Definition toSpatialEntityViewModel (e : entity) (anchors : list anchor) : view :=
  let fr := fr_state (en_freshness e) in
  let hint :=
    if bool_decide (en_availability e = AV_UNAVAILABLE) || bool_decide (en_availability e = AV_UNKNOWN)
       || bool_decide (fr = F_UNKNOWN) || bool_decide (fr = F_UNAVAILABLE) then placeholder
    else if bool_decide (fr = F_STALE) || bool_decide (fr = F_PARTIAL) then reduced else full in
  View (en_id e) (projectedKind (kind_of e)) (en_label e) (describeEntity e)
    (match anchorFor e anchors with Some a => an_position a | None => fallbackPosition (en_ref e) (kind_of e) end)
    (emphasisFor e) (en_ref e) (kind_of e) (en_revision e) (default (en_ref e) (ep_ref <$> en_provenance e)) (visualStateOf e)
    unseen (activityFor e) (en_availability e) fr (freshnessLabel fr) (emphasisFor e) hint.

(** ** The Primary Agent *)

(** The states an agent may report by name. *)
Definition operational_named (s : string) : option operational_state :=
  jget s [("READY", Contracts.READY); ("LISTENING", LISTENING); ("THINKING", THINKING); ("ACTING", ACTING); ("WORKING", WORKING);
          ("ATTENTION", ATTENTION); ("CRITICAL", CRITICAL); ("OFFLINE", Contracts.OFFLINE)]%string.

Definition primaryState (e : entity) : operational_state :=
  let fr := fr_state (en_freshness e) in
  if bool_decide (en_availability e = AV_UNAVAILABLE) || bool_decide (en_availability e = AV_UNKNOWN)
     || bool_decide (fr = F_UNKNOWN) || bool_decide (fr = F_UNAVAILABLE) then Contracts.OFFLINE
  else default Contracts.READY (operational_named (en_state e)).

Definition toPrimaryAgentViewModel (e : entity) (p : quality_profile) : primary_view :=
  let st := primaryState e in
  let v := primaryAgentVisual st p false in
  PrimaryView (en_id e) (en_ref e) st (vi_label v) (vi_detail v) (en_availability e) (fr_state (en_freshness e)) (en_revision e)
    (match vi_lod v with physical => full | simple => reduced end).

(** ** The workspace *)

Definition relationViewModel (r : relation) (vs : list view) : option relation_view :=
  s ← List.find (fun v => str_eqb (canonicalRef v) (re_source r)) vs;
  t ← List.find (fun v => str_eqb (canonicalRef v) (re_target r)) vs;
  Some (RelationView (re_id r) (v_id s) (v_id t) (spaced (re_type r))).

(** The first entity of every canonical reference. *)
Definition unique_entities (es : list entity) : jsmap entity :=
  foldl (fun m e => if jhas (en_ref e) m then m else jset (en_ref e) e m) [] es.

Definition is_agent (e : entity) : bool := bool_decide (kind_of e = k_agent).
Definition has_role_primary (e : entity) : bool := match en_data e with D_agent RL_PRIMARY _ _ => true | _ => false end.

Definition primary_of (s : snapshot) : option entity :=
  let es := jvalues (unique_entities (entities s)) in
  match sn_primary s with
  | Some ref => if truthy (Some ref) then List.find (fun e => is_agent e && str_eqb (en_ref e) ref) es
                else List.find has_role_primary es
  | None => List.find has_role_primary es
  end.

Definition composeSpatialWorkspaceViewModel (s : snapshot) (ns : option status) (p : quality_profile) : workspace_view :=
  let primary := primary_of s in
  let shown := List.filter (fun e => match primary with Some q => negb (str_eqb (en_ref e) (en_ref q)) | None => true end)
                 (jvalues (unique_entities (entities s))) in
  let vs := map (fun e => toSpatialEntityViewModel e (semantic_anchors s)) shown in
  let fr := match ns with
            | Some n => fr_state (st_freshness n)
            | None => match entities s with e :: _ => fr_state (en_freshness e) | [] => F_UNKNOWN end
            end in
  WorkspaceView vs (omap (fun r => relationViewModel r vs) (relations s)) ((fun e => toPrimaryAgentViewModel e p) <$> primary) ns
    (toSpatialNodeStatusViewModel <$> ns) (semantic_revision s) fr
    (match entities s with
     | [] => ds_empty
     | _ => match fr with F_UNAVAILABLE => ds_offline | F_STALE => ds_stale | F_PARTIAL => ds_partial | _ => ds_ready end
     end).
End view_models.

(** ** Finding the first *)

Lemma find_filter_none {A} (f : A -> bool) (l : list A) : List.find f l = None <-> Forall (fun x => f x = false) l.
Proof.
  induction l as [|x l IH]; cbn [List.find]; [by split|]. destruct (f x) eqn:E.
  - split; [done|]. intros [Hx _]%Forall_cons. congruence.
  - rewrite IH, Forall_cons. split; [done | by intros [_ ?]].
Qed.

(** One of the elements that the predicate holds of, when only one can. *)
Lemma find_unique {A} (f : A -> string) (l : list A) x : NoDup (map f l) -> x ∈ l -> List.find (fun y => str_eqb (f y) (f x)) l = Some x.
Proof.
  induction l as [|y l IH]; [by intros ? ?%not_elem_of_nil|]. cbn [map List.find]. intros [Hn Hd]%NoDup_cons Hx.
  apply elem_of_cons in Hx as [->|Hx]; [by rewrite str_eqb_refl|].
  destruct (str_eqb (f y) (f x)) eqn:E; [|by apply IH]. apply str_eqb_eq in E. destruct Hn. rewrite E. by apply list_elem_of_fmap_2.
Qed.

Lemma find_hit {A} (f : A -> bool) (l : list A) x : List.find f l = Some x -> x ∈ l /\ f x = true.
Proof. intros H. apply List.find_some in H as [H1 H2]. split; [by apply list_elem_of_In | done]. Qed.

(** ** The entities that are kept *)

(** Every reference of the list is kept once, by the first entity that has it. *)
Record kept (es : list entity) (m : jsmap entity) : Prop := {
  kept_nodup : NoDup (jkeys m);
  kept_key : jall (fun k e => en_ref e = k) m;
  kept_first : forall ref, jget ref m = List.find (fun e => str_eqb (en_ref e) ref) es;
}.

Lemma unique_entities_kept es : kept es (unique_entities es).
Proof.
  unfold unique_entities. cut (forall done m, kept done m -> kept (done ++ es) (foldl (fun m e => if jhas (en_ref e) m then m else jset (en_ref e) e m) m es)).
  { intros H. apply (H [] []). split; [constructor | done | done]. }
  induction es as [|e es IH]; intros dn m Hm; cbn [foldl]; [by rewrite app_nil_r|].
  rewrite (cons_middle e dn es), app_assoc. apply IH. destruct Hm as [Hn Hk Hf].
  assert (Hadd : forall ref, List.find (fun e => str_eqb (en_ref e) ref) (dn ++ [e]) =
                        match jget ref m with Some x => Some x | None => if str_eqb (en_ref e) ref then Some e else None end).
  { intros ref. rewrite Hf. clear. induction dn as [|x l IH]; cbn [app List.find]; [done|]. by destruct (str_eqb (en_ref x) ref). }
  destruct (jhas (en_ref e) m) eqn:Hh; unfold jhas in Hh; [apply bool_decide_eq_true in Hh as [x Hx] | apply bool_decide_eq_false, eq_None_not_Some in Hh].
  - split; [done..|]. intros ref. rewrite Hadd. destruct (jget ref m) eqn:E; [done|]. destruct (str_eqb (en_ref e) ref) eqn:E'; [|done].
    apply str_eqb_eq in E'. congruence.
  - split; [by apply NoDup_jset | by apply jall_jset|]. intros ref. rewrite Hadd, jget_jset. destruct (str_eqb (en_ref e) ref) eqn:E; [|by destruct (jget ref m)].
    apply str_eqb_eq in E as <-. by rewrite Hh.
Qed.

(** The kept entities, by their references. *)
Lemma kept_refs es : map en_ref (jvalues (unique_entities es)) = jkeys (unique_entities es).
Proof. destruct (unique_entities_kept es) as [Hn Hk _]. by apply (jvalues_keys en_ref). Qed.

Lemma kept_entity es e : e ∈ jvalues (unique_entities es) <-> List.find (fun x => str_eqb (en_ref x) (en_ref e)) es = Some e.
Proof.
  destruct (unique_entities_kept es) as [Hn Hk Hf]. rewrite <-Hf, elem_jvalues. split.
  - intros [k Hin]. pose proof (elem_jget _ _ _ Hn Hin) as Hg. by rewrite (Hk _ _ Hg).
  - intros H. exists (en_ref e). by apply jget_elem.
Qed.

Lemma role_is_agent e : has_role_primary e = true -> is_agent e = true.
Proof. unfold has_role_primary, is_agent, kind_of. by destruct (en_data e) as [[]| | | | |]. Qed.

Lemma primary_of_kept s q : primary_of s = Some q -> q ∈ jvalues (unique_entities (entities s)) /\ is_agent q = true /\
  (forall ref, truthy (Some ref) = true -> sn_primary s = Some ref -> en_ref q = ref).
Proof.
  unfold primary_of.
  destruct (sn_primary s) as [ref|]; [destruct (truthy (Some ref)) eqn:Ht|]; intros [Hq Hf]%find_hit.
  - apply andb_true_iff in Hf as [Ha Hr]. apply str_eqb_eq in Hr. split_and!; [done..|]. intros ? _ [= <-]. done.
  - split_and!; [done | by apply role_is_agent|]. intros r Hr [= <-]. congruence.
  - split_and!; [done | by apply role_is_agent | done].
Qed.

(** The agent a snapshot names for its Primary Agent, or one with that role when
    it names none. *)
Definition elected (s : snapshot) (q : entity) : Prop :=
  if truthy (sn_primary s) then sn_primary s = Some (en_ref q) else has_role_primary q = true.

Lemma primary_elected s q : primary_of s = Some q -> elected s q.
Proof.
  unfold primary_of, elected. destruct (sn_primary s) as [ref|]; [destruct (truthy (Some ref))|]; intros [_ Hf]%find_hit.
  - apply andb_true_iff in Hf as [_ Hr]. apply str_eqb_eq in Hr. by rewrite Hr.
  - done.
  - done.
Qed.

Lemma nobody_elected s q : primary_of s = None -> q ∈ jvalues (unique_entities (entities s)) -> is_agent q = true -> ~ elected s q.
Proof.
  unfold primary_of, elected. intros H Hq Ha He.
  destruct (sn_primary s) as [ref|]; [destruct (truthy (Some ref))|]; apply find_filter_none in H; rewrite Forall_forall in H;
    specialize (H q Hq).
  - injection He as ->. by rewrite Ha, str_eqb_refl in H.
  - congruence.
  - cbn [truthy] in He. congruence.
Qed.

(** ** What the projection shows *)

Section projection.
Context {math : HostMath}.
Implicit Types (s : snapshot) (ns : option status) (p : quality_profile).

Lemma view_of_entity e anchors : canonicalRef (toSpatialEntityViewModel e anchors) = en_ref e.
Proof. done. Qed.

(** The shown entities are the kept ones without the Primary Agent's. *)
Lemma shown_entity s ns p v : v ∈ wv_entities (composeSpatialWorkspaceViewModel s ns p) <->
  exists e, List.find (fun x => str_eqb (en_ref x) (en_ref e)) (entities s) = Some e /\
    (forall q, primary_of s = Some q -> en_ref e <> en_ref q) /\ v = toSpatialEntityViewModel e (semantic_anchors s).
Proof.
  cbn [composeSpatialWorkspaceViewModel wv_entities]. rewrite list_elem_of_fmap. setoid_rewrite list_elem_of_In.
  setoid_rewrite List.filter_In. setoid_rewrite <-list_elem_of_In. setoid_rewrite kept_entity. split.
  - intros (e & -> & He & Hq). exists e. split_and!; try done. intros q E. rewrite E in Hq. intros Hr. by rewrite Hr, str_eqb_refl in Hq.
  - intros (e & He & Hq & ->). exists e. split_and!; try done. destruct (primary_of s) as [q|]; [|done].
    apply negb_true_iff, not_true_iff_false. intros Hr%str_eqb_eq. by apply (Hq q).
Qed.

Lemma shown_refs_nodup s ns p : NoDup (map canonicalRef (wv_entities (composeSpatialWorkspaceViewModel s ns p))).
Proof.
  cbn [composeSpatialWorkspaceViewModel wv_entities]. rewrite map_map. cbn [toSpatialEntityViewModel canonicalRef].
  assert (Hn : NoDup (map en_ref (jvalues (unique_entities (entities s))))).
  { rewrite kept_refs. by destruct (unique_entities_kept (entities s)). }
  generalize (fun e => match primary_of s with Some q => negb (str_eqb (en_ref e) (en_ref q)) | None => true end). intros f.
  revert Hn. generalize (jvalues (unique_entities (entities s))). intros l. induction l as [|x l IH]; [done|].
  cbn [map List.filter]. intros [Hx Hn]%NoDup_cons. destruct (f x); [|by apply IH]. cbn [map]. constructor; [|by apply IH].
  intros (y & Hy & Hin)%list_elem_of_fmap. apply Hx. rewrite Hy. apply list_elem_of_fmap_2. apply list_elem_of_In, List.filter_In in Hin as [Hin _].
  by apply list_elem_of_In.
Qed.

(** A relation is drawn exactly between two shown entities. *)
Lemma drawn_relation s ns p rv : rv ∈ wv_relations (composeSpatialWorkspaceViewModel s ns p) <->
  exists r a b, r ∈ relations s /\ a ∈ wv_entities (composeSpatialWorkspaceViewModel s ns p) /\
    b ∈ wv_entities (composeSpatialWorkspaceViewModel s ns p) /\ canonicalRef a = re_source r /\ canonicalRef b = re_target r /\
    rv = RelationView (re_id r) (v_id a) (v_id b) (spaced (re_type r)).
Proof.
  pose proof (shown_refs_nodup s ns p) as Hn.
  change (wv_relations (composeSpatialWorkspaceViewModel s ns p)) with
    (omap (fun r => relationViewModel r (wv_entities (composeSpatialWorkspaceViewModel s ns p))) (relations s)).
  revert Hn. generalize (wv_entities (composeSpatialWorkspaceViewModel s ns p)). intros vs Hn.
  rewrite list_elem_of_omap. split.
  - intros (r & Hr & Hv). unfold relationViewModel in Hv. apply bind_Some in Hv as (a & Ha & Hv). apply bind_Some in Hv as (b & Hb & [= <-]).
    apply find_hit in Ha as [Ha ?%str_eqb_eq]. apply find_hit in Hb as [Hb ?%str_eqb_eq]. by exists r, a, b.
  - intros (r & a & b & Hr & Ha & Hb & Es & Et & ->). exists r. split; [done|]. unfold relationViewModel. rewrite <-Es, <-Et.
    rewrite (find_unique canonicalRef _ _ Hn Ha). cbn. by rewrite (find_unique canonicalRef _ _ Hn Hb).
Qed.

--------------------

For the listing above, print only the lines starting at the line containing "let st := primaryState e in" and ending at the line containing "(** ** The workspace *)", exactly, both included.

  let st := primaryState e in
  let v := primaryAgentVisual st p false in
  PrimaryView (en_id e) (en_ref e) st (vi_label v) (vi_detail v) (en_availability e) (fr_state (en_freshness e)) (en_revision e)
    (match vi_lod v with physical => full | simple => reduced end).

(** ** The workspace *)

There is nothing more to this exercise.